*Task:*
Task for the records below: count the lines that contain the word "resources" and give only that number.

+++ Data records

(** * GoMirror: the crawl engine of [src/scanner.go] and [src/sources.go]

    A shallow embedding of the resource registry ([Sources]), of the
    scanner's run-level state machine ([Scanner.Start]) and of the
    per-resource task ([Scanner.scan]) with its helpers ([waitRepeat],
    [isParentPath], [parseSrcset], [IsInterstingProtocol], [parseURL]).

    Go strings are byte sequences and are modelled by [string]; Go's [int]
    is the 64-bit two's-complement integer of the amd64 build and is
    modelled by [Z] with the wrap-around of [++] written out.  Functions of
    the Go standard library ([net/url], [strings.ToLower], [path/filepath],
    [mime], [net/http], [html]) are parameters of the sections below. *)

From Stdlib Require Import ZArith List String Ascii Lia Bool.
From stdpp Require Import base gmap strings list.
Import ListNotations.

(** ** Go's [int] *)

Definition int_min : Z := - 2 ^ 63.
Definition int_max : Z := 2 ^ 63 - 1.

(** The value stored by an [int] operation whose mathematical result is [z]. *)
Definition int_wrap (z : Z) : Z := ((z + 2 ^ 63) mod 2 ^ 64 - 2 ^ 63)%Z.

(** [x++] on an [int]. *)
Definition int_incr (x : Z) : Z := int_wrap (x + 1).

(** ** The [strings] package, for the calls the scanner makes *)

(** [strings.Split(s, sep)] for a separator of one byte: the pieces between
    the occurrences of [sep], always at least one piece. *)
Fixpoint strings_Split (s : string) (sep : ascii) : list string :=
  match s with
  | EmptyString => [EmptyString]
  | String c rest =>
      if Ascii.eqb c sep then EmptyString :: strings_Split rest sep
      else match strings_Split rest sep with
           | [] => [String c EmptyString]
           | piece :: pieces => String c piece :: pieces
           end
  end.

(** [strings.Index(s, substr)]: the byte offset of the first occurrence,
    or -1. *)
Definition strings_Index (s substr : string) : Z :=
  match String.index 0 substr s with
  | Some i => Z.of_nat i
  | None => (-1)%Z
  end.

(** [strings.Contains(s, substr)]. *)
Definition strings_Contains (s substr : string) : bool :=
  (0 <=? strings_Index s substr)%Z.

(** [len(s)] of a Go string, in bytes. *)
Definition len (s : string) : Z := Z.of_nat (String.length s).

(** ** [net/url.URL]

    The fields of [url.URL] the crawl engine reads or assigns. *)
Record URL := mkURL {
  Scheme : string;
  Opaque : string;
  Host : string;
  Path : string;
  RawQuery : string;
  Fragment : string
}.

(** [u.IsAbs()] *)
Definition IsAbs (u : URL) : bool := negb (String.eqb (Scheme u) "").

(** The [error] values the engine creates or receives.  Only their being
    [nil] or not is ever tested; each constructor stands for the message or
    the library error named beside it. *)
Inductive error :=
| ErrRunning (v : string)   (* Start: the scanner is running, in mode v *)
| ErrTooShort               (* parseURL: the address is too short *)
| ErrAmbiguous              (* parseURL: the URL could not be read unambiguously *)
| ErrUrlParse (text : string) (* the error of url.Parse(text) *)
| ErrTooLong                (* scan: the link is too long *)
| ErrTransport              (* the error of http.Get *)
| ErrStatus (code : Z)      (* fmt.Errorf(resp.Status) *)
| ErrReadAll                (* the error of ioutil.ReadAll *)
| ErrHtmlParse              (* the error of html.Parse *)
| ErrPathEmpty              (* isParentPath: empty component sequence *)
| ErrPathShorter            (* isParentPath: the child path is shorter than the parent *)
| ErrPathOutside            (* isParentPath: the file is not in the parent directory *)
| ErrMkdirAll               (* the error of os.MkdirAll *)
| ErrWriteFile.             (* the error of os.WriteFile *)

(** ** sources.go *)

Inductive SourceState :=
| SourceWait
| SourceRequest
| SourceRequestWaitRepeat
| SourceRequestError
| SourceDownload
| SourceDownloadError
| SourceRead
| SourceSave
| SourceSaveError
| SourceComplete
| SourceSkip.

Module Source.
Record t := mk {
  url : URL;
  state : SourceState;
  mime : string;
  size : Z;
  isExternal : bool;
  isInteresting : bool;
  err : option error;
  errRead : option error;
  repeats : Z
}.

Definition set_state (st : SourceState) (o : t) : t :=
  mk (url o) st (mime o) (size o) (isExternal o) (isInteresting o)
     (err o) (errRead o) (repeats o).

Definition set_mime (v : string) (o : t) : t :=
  mk (url o) (state o) v (size o) (isExternal o) (isInteresting o)
     (err o) (errRead o) (repeats o).

Definition set_size (v : Z) (o : t) : t :=
  mk (url o) (state o) (mime o) v (isExternal o) (isInteresting o)
     (err o) (errRead o) (repeats o).

Definition set_err (e : error) (o : t) : t :=
  mk (url o) (state o) (mime o) (size o) (isExternal o) (isInteresting o)
     (Some e) (errRead o) (repeats o).

Definition set_errRead (e : error) (o : t) : t :=
  mk (url o) (state o) (mime o) (size o) (isExternal o) (isInteresting o)
     (err o) (Some e) (repeats o).

Definition set_repeats (v : Z) (o : t) : t :=
  mk (url o) (state o) (mime o) (size o) (isExternal o) (isInteresting o)
     (err o) (errRead o) v.
End Source.

(** A [*Source] is an address in the store of allocated resources; a new
    resource is allocated at the end of the store. *)
Abbreviation ptr := nat (only parsing).
Abbreviation Heap := (list Source.t).

Module Sources.
Record t := mk {
  m : gmap string ptr;
  a : list ptr
}.
End Sources.

(** [newSources] *)
Definition newSources : Sources.t := Sources.mk ∅ [].

(** [Scanner.IsInterstingProtocol] *)
Definition IsInterstingProtocol (u : URL) : bool :=
  if String.eqb (Scheme u) "http" then true
  else if String.eqb (Scheme u) "https" then true
  else if String.eqb (Scheme u) "file" then true
  else false.

Section Registry.
(** [url.URL.String] and [url.URL.Hostname] of the standard library. *)
Variable url_String : URL -> string.
Variable url_Hostname : URL -> string.

(** The seed URL of the owning scanner, [s.p.url]. *)
Variable seed : URL.

(** [Sources.Add], run under the registry lock: the store and the registry
    after the call, the returned reference and the flag. *)
Definition Add (h : Heap) (s : Sources.t) (url : URL)
  : Heap * Sources.t * (ptr * bool) :=
  let key := url_String url in
  match Sources.m s !! key with
  | Some v => (h, s, (v, false))
  | None =>
      let obj := Source.mk url SourceWait "" 0%Z
                   (negb (String.eqb (url_Hostname seed) (url_Hostname url)))
                   (IsInterstingProtocol url)
                   None None 0%Z in
      let p := length h in
      (h ++ [obj],
       Sources.mk (<[key := p]> (Sources.m s)) (Sources.a s ++ [p]),
       (p, true))
  end.

(** [Sources.List]: a copy of the slice of references. *)
Definition Sources_List (s : Sources.t) : list ptr := Sources.a s.

(** A sequence of registration attempts, each atomic under the lock. *)
Fixpoint AddAll (h : Heap) (s : Sources.t) (urls : list URL)
  : Heap * Sources.t * list (ptr * bool) :=
  match urls with
  | [] => (h, s, [])
  | u :: us =>
      let '(h1, s1, r) := Add h s u in
      let '(h2, s2, rs) := AddAll h1 s1 us in
      (h2, s2, r :: rs)
  end.

(** The URL string of the resource stored at an address. *)
Definition key_at (h : Heap) (p : ptr) : option string :=
  (fun o => url_String (Source.url o)) <$> h !! p.

(** The registry invariant: the map sends a URL string to an allocated
    resource with that URL string, and the slice lists exactly the
    resources of the map, once each. *)
Record registry_ok (h : Heap) (s : Sources.t) : Prop := {
  ok_key : forall k p, Sources.m s !! k = Some p -> key_at h p = Some k;
  ok_listed : forall p, p ∈ Sources.a s <-> exists k, Sources.m s !! k = Some p;
  ok_nodup : NoDup (Sources.a s)
}.
End Registry.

++++++

*Completed exercise:*
2